Located on Amarillo Boulevard in a building that locals will recognize as a former Taco Villa, Flamingo’s offers dishes which originated from the many regions of Mexico and beyond. Flamingo’s plans to update its menu, soon, to offer dishes from even more regions.
One multicultural fusion dish, and one that diners should be sure to order for their table, is the califias asada fries. Trust me. They are crinkle cut fries layered with cheeses, onions, pico de gallo, asada, crema, guacamole, mojo sauce … and magic, perhaps? I am not usually a diner who gets overly excited about fries, but these I will dream about until I go back and have them again.
Puerto Rican mofongo is another menu standout. A mountain of mashed green plantains mixed with zesty garlic and salty, savory chicharron, mofongo represents the many cultural influences of the island territory.

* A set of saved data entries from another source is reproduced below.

(** One step of the code, without the check of BIP 32. *)
Lemma derivePrivateKey_child k c i (h : bool) : 0 <= k < 2 ^ 256 -> index_ok (i, h) ->
  let '(k', c') := next_child (k, c) (child_index (i, h)) in
  derivePrivateKey (ser 32 k) c i h = Ok (ser 32 k', c') /\ 0 <= k' < curve_N.
Proof.
  intros Hk Hi. cbn [index_ok fst] in Hi. pose proof curve_N_range as HN. unfold derivePrivateKey, next_child, child_hash. cbn [fst].
  assert (big_SetBytes (ser 32 k) = k) as Ek by (rewrite ser_value; by apply Z.mod_small).
  assert ((2 ^ 31 <=? child_index (i, h)) = h /\ (if h then Z.lor i 0x80000000 else i) = child_index (i, h)) as [Eh Ei].
  { unfold child_index, index_ok in *. cbn [fst snd] in *. destruct h.
    - rewrite lor_hardened by done. split; [apply Z.leb_le; lia|done].
    - split; [apply Z.leb_gt; lia|done]. }
  rewrite Eh, Ei, uint32ToBytes_ser.
  set (data := (if h then 0 :: ser 32 k else SerializeCompressed (ser 32 k)) ++ ser 4 (child_index (i, h))).
  destruct (i64_halves c data) as (-> & _ & Hl). rewrite addScalars_value by lia. rewrite Ek. cbn [mbind res_bind].
  rewrite (Z.add_comm k). split; [done|]. apply Z.mod_pos_bound. lia.
Qed.

Lemma derive_part_text st p : index_ok p -> derive_part st (part_text p) = derivePrivateKey (fst st) (snd st) (fst p) (snd p).
Proof.
  destruct st as [data c], p as [i h]. intros Hi. unfold index_ok, derive_part, part_text in *. cbn [fst snd] in *.
  assert (ParseUint 32 (nat_text i) = Ok i) as Ep by (apply ParseUint_nat_text; lia). destruct h.
  - destruct (hardened_quote (nat_text i)) as (_ & _ & -> & ->). cbn [mbind res_bind].
    rewrite bool_decide_true by done. by rewrite Ep.
  - rewrite str_app_nil_r. destruct (digits_not_hardened (nat_text i) (nat_text_digits i) (nat_text_ne i)) as (_ & c0 & -> & Hc).
    cbn [mbind res_bind]. rewrite bool_decide_false by done. by rewrite Ep.
Qed.

Lemma derive_parts_child ps k c : 0 <= k < 2 ^ 256 -> Forall index_ok ps ->
  let '(k', c') := foldl (fun key p => next_child key (child_index p)) (k, c) ps in
  for_each derive_part (ser 32 k, c) (map part_text ps) = Ok (ser 32 k', c') /\ 0 <= k' < 2 ^ 256 /\ (ps <> [] -> k' < curve_N).
Proof.
  intros Hk Hps. pose proof curve_N_range as HN. revert k c Hk.
  induction Hps as [|[i h] ps Hi Hps IH]; intros k c Hk; cbn [foldl map for_each]; [done|].
  rewrite derive_part_text by done. cbn [fst snd]. pose proof (derivePrivateKey_child k c i h Hk Hi) as Hd.
  destruct (next_child (k, c) (child_index (i, h))) as [k1 c1]. destruct Hd as [-> Hk1]. cbn [mbind res_bind].
  specialize (IH k1 c1 ltac:(lia)). destruct (foldl _ _ _) as [k2 c2] eqn:E. destruct IH as (-> & Hk2 & Hn).
  split_and!; [done|lia|lia|]. intros _. destruct ps; [|by apply Hn]. injection E as <- <-. lia.
Qed.

Lemma CKDpath_next ps key :
  match CKDpath key ps with
  | Some child => foldl (fun key p => next_child key (child_index p)) key ps = child /\ (ps <> [] -> fst child <> 0)
  | None => True
  end.
Proof.
  revert key. induction ps as [|p ps IH]; intros key; cbn [CKDpath foldl]; [done|]. unfold CKDpriv.
  destruct (Z.leb_spec curve_N (big_SetBytes (take 32 (child_hash key (child_index p))))); [done|].
  destruct (Z.eqb_spec (fst (next_child key (child_index p))) 0) as [|Hz]; [done|]. cbn [orb mbind option_bind].
  specialize (IH (next_child key (child_index p))). destruct (CKDpath _ ps) as [child|] eqn:E; [|done].
  destruct IH as [Ef Hn]. split; [done|]. intros _. destruct ps; [|by apply Hn]. cbn in E. by injection E as <-.
Qed.

(** Every derived key is 32 bytes, whatever the path, and a number below the
    group order. *)
Definition key_bytes (key : bytes) : Prop := Forall is_uint8 key /\ length key = 32%nat.

Lemma derive_part_bytes st part st' : Forall is_uint8 (fst st) -> derive_part st part = Ok st' ->
  key_bytes (fst st') /\ big_SetBytes (fst st') < curve_N.
Proof.
  destruct st as [data c]. cbn [fst]. intros Hb E. unfold derive_part, derivePrivateKey in E. res_inv.
  destruct (i64_halves c ((if bool_decide (a = "'") then 0 :: data else SerializeCompressed data) ++
    uint32ToBytes (if bool_decide (a = "'") then Z.lor a0 0x80000000 else a0))) as (Ei & _ & Hl).
  rewrite Ei in E. rewrite addScalars_value in E by (done || apply big_SetBytes_range, Hb). cbn [mbind res_bind] in E.
  set (k := _ mod curve_N) in E. pose proof (ser_bytes 32 k) as Hk. pose proof (ser_value 32 k) as Hv.
  assert (0 <= k < curve_N) as HkN by (apply Z.mod_pos_bound; pose proof curve_N_range; lia). clearbody k.
  change (256 ^ Z.of_nat 32) with (2 ^ 256) in Hv. rewrite Z.mod_small in Hv by (pose proof curve_N_range; lia).
  revert Hk Hv E. generalize (ser 32 k). intros x Hk Hv E. injection E as <-. cbn [fst]. rewrite Hv. split; [exact Hk|lia].
Qed.

Lemma derive_parts_bytes parts st st' : key_bytes (fst st) -> for_each derive_part st parts = Ok st' ->
  key_bytes (fst st') /\ (parts <> [] -> big_SetBytes (fst st') < curve_N).
Proof.
  revert st. induction parts as [|part parts IH]; intros st Hb E; cbn [for_each] in E; [by injection E as <-|].
  res_inv. match goal with X : derive_part _ _ = _ |- _ => apply derive_part_bytes in X as [Hb1 Hr1]; [|apply Hb] end.
  destruct parts as [|q parts]; [injection E as <-; done|]. destruct (IH _ Hb1 E) as [Hb2 Hr2]. split; [done|]. intros _. by apply Hr2.
Qed.

Lemma algo_Derive_bytes mnemonic pass path key : algo_Derive mnemonic pass path = Ok key ->
  key_bytes key /\ (path <> "" -> big_SetBytes key < curve_N).
Proof.
  unfold algo_Derive, ComputeMastersFromSeed. intros E. res_inv.
  destruct (i64_halves (to_bytes "Bitcoin seed") a) as (Ei & _). rewrite Ei in E.
  assert (key_bytes (take 32 (hmac_sha512 (to_bytes "Bitcoin seed") a))) as Hm.
  { split; [apply Forall_take, hmac_bytes|]. by rewrite length_take, hmac_size. }
  case_bool_decide as Hp; [by injection E as <-|]. unfold DerivePrivateKeyForPath in E. res_inv.
  destruct a0 as [data c]. destruct (_ || _); [done|]. injection E as <-.
  match goal with X : for_each _ _ _ = _ |- _ => apply derive_parts_bytes in X as [[Hb Hl] HkN]; [|exact Hm] end.
  cbn [fst] in *. rewrite copy_half by done. split; [done|]. intros _. apply HkN, split_on_ne.
Qed.
End Derivation.

(* ------------------------------------------------------------------ *)
(** * Properties *)

(** C18: Key derivation refines BIP 32, except for its check.  For a master key
    and chain code and a non-empty path of indices below [2^31], written with an
    apostrophe after the hardened ones: if every child of BIP 32's [CKDpriv],
    stated on numbers, exists along the path, then the derived key is the 32-byte
    big-endian form of the key at its end, which is between 1 and the group order.
    If a child does not exist, because the left half of its hash is not below the
    group order or its key would be zero, BIP 32 has no key for the path, but the
    code does not notice and answers one. *)
Theorem DerivePrivateKeyForPath_BIP32 `{CryptoLaws, HDLaws} k c ps :
  0 <= k < 2 ^ 256 -> ps <> [] -> Forall index_ok ps ->
  match CKDpath (k, c) ps with
  | Some (k', _) => DerivePrivateKeyForPath (ser 32 k) c (path_text ps) = Ok (ser 32 k') /\ 0 < k' < curve_N
  | None => is_ok (DerivePrivateKeyForPath (ser 32 k) c (path_text ps)) = true
  end.
Proof.
  intros Hk Hne Hps. pose proof (derive_parts_child ps k c Hk Hps) as Hd.
  pose proof (CKDpath_next ps (k, c)) as Hpath. destruct (foldl _ _ _) as [k1 c1]. destruct Hd as (E & Hr & Hn).
  assert (DerivePrivateKeyForPath (ser 32 k) c (path_text ps) = Ok (ser 32 k1)) as ->.
  { unfold DerivePrivateKeyForPath. rewrite path_text_split, E by done. cbn [mbind res_bind].
    assert (len (ser 32 k1) = 32) as El by (unfold len; by rewrite (proj2 (ser_bytes 32 k1))).
    rewrite El, copy_half by apply ser_bytes. done. }
  destruct (CKDpath (k, c) ps) as [[k' c']|]; [|done]. destruct Hpath as [[= <- <-] Hp]. specialize (Hn Hne). specialize (Hp Hne).
  cbn [fst] in Hp. split; [done|lia].
Qed.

Plantains make another delicious base for the Honduran tajadas. In this dish, the plantains are cut into steak-fry-sized strips, fried to perfection, and served cradling the diner’s choice of protein. On the side, you’ll get a fresh cabbage salad that is crunchy, crispy and tangy—exactly the right pairing for the carb-heavy plantains. The sauce served on the side is a cousin to ranch, but sweeter, more savory, and possibly even more craveable.
Cuban mojo sauce is made from sour orange juice and garlic, along with other various spices, and featured in several dishes on Flamingo’s menu. Try it with fibrous cassava fries, made of yucca root rounds that are perfectly prepared and lightly salted.
Flamingo’s also offers a full bar, with a reliably delectable tangy-sweet classic margarita, but they offer margaritas in other flavors that are rarer, like prickly pear and jalapeňo. My Brazilian lemonade was shared round the table when it first arrived, a creamy, white rum-based blended drink, dotted with fresh lime zest and served in a glass with a half-sugared rim. It was so well-liked, my tablemates ordered one after trying mine. The sour, sweet and cream flavors blend in perfect harmony.
Diners will recognize the owner when he walks through the swinging doors that lead to the kitchen to make his table rounds. He may be bussing a table here, filling a drink there, watering one of the gorgeous plants in the dining room, and checking in with patrons about their meals, but you can’t miss him—he is the one beaming with pride for what he, and his family, are creating.
Flamingo’s Latin Bar & Grill
701 Amarillo Blvd. East
Open for lunch Tuesday-Saturday, 11 a.m.-3 p.m. and Sunday 11 a.m.-5 p.m.; Dinner served Tuesday-Thursday, 5-9 p.m. and Friday-Saturday 5-10 p.m.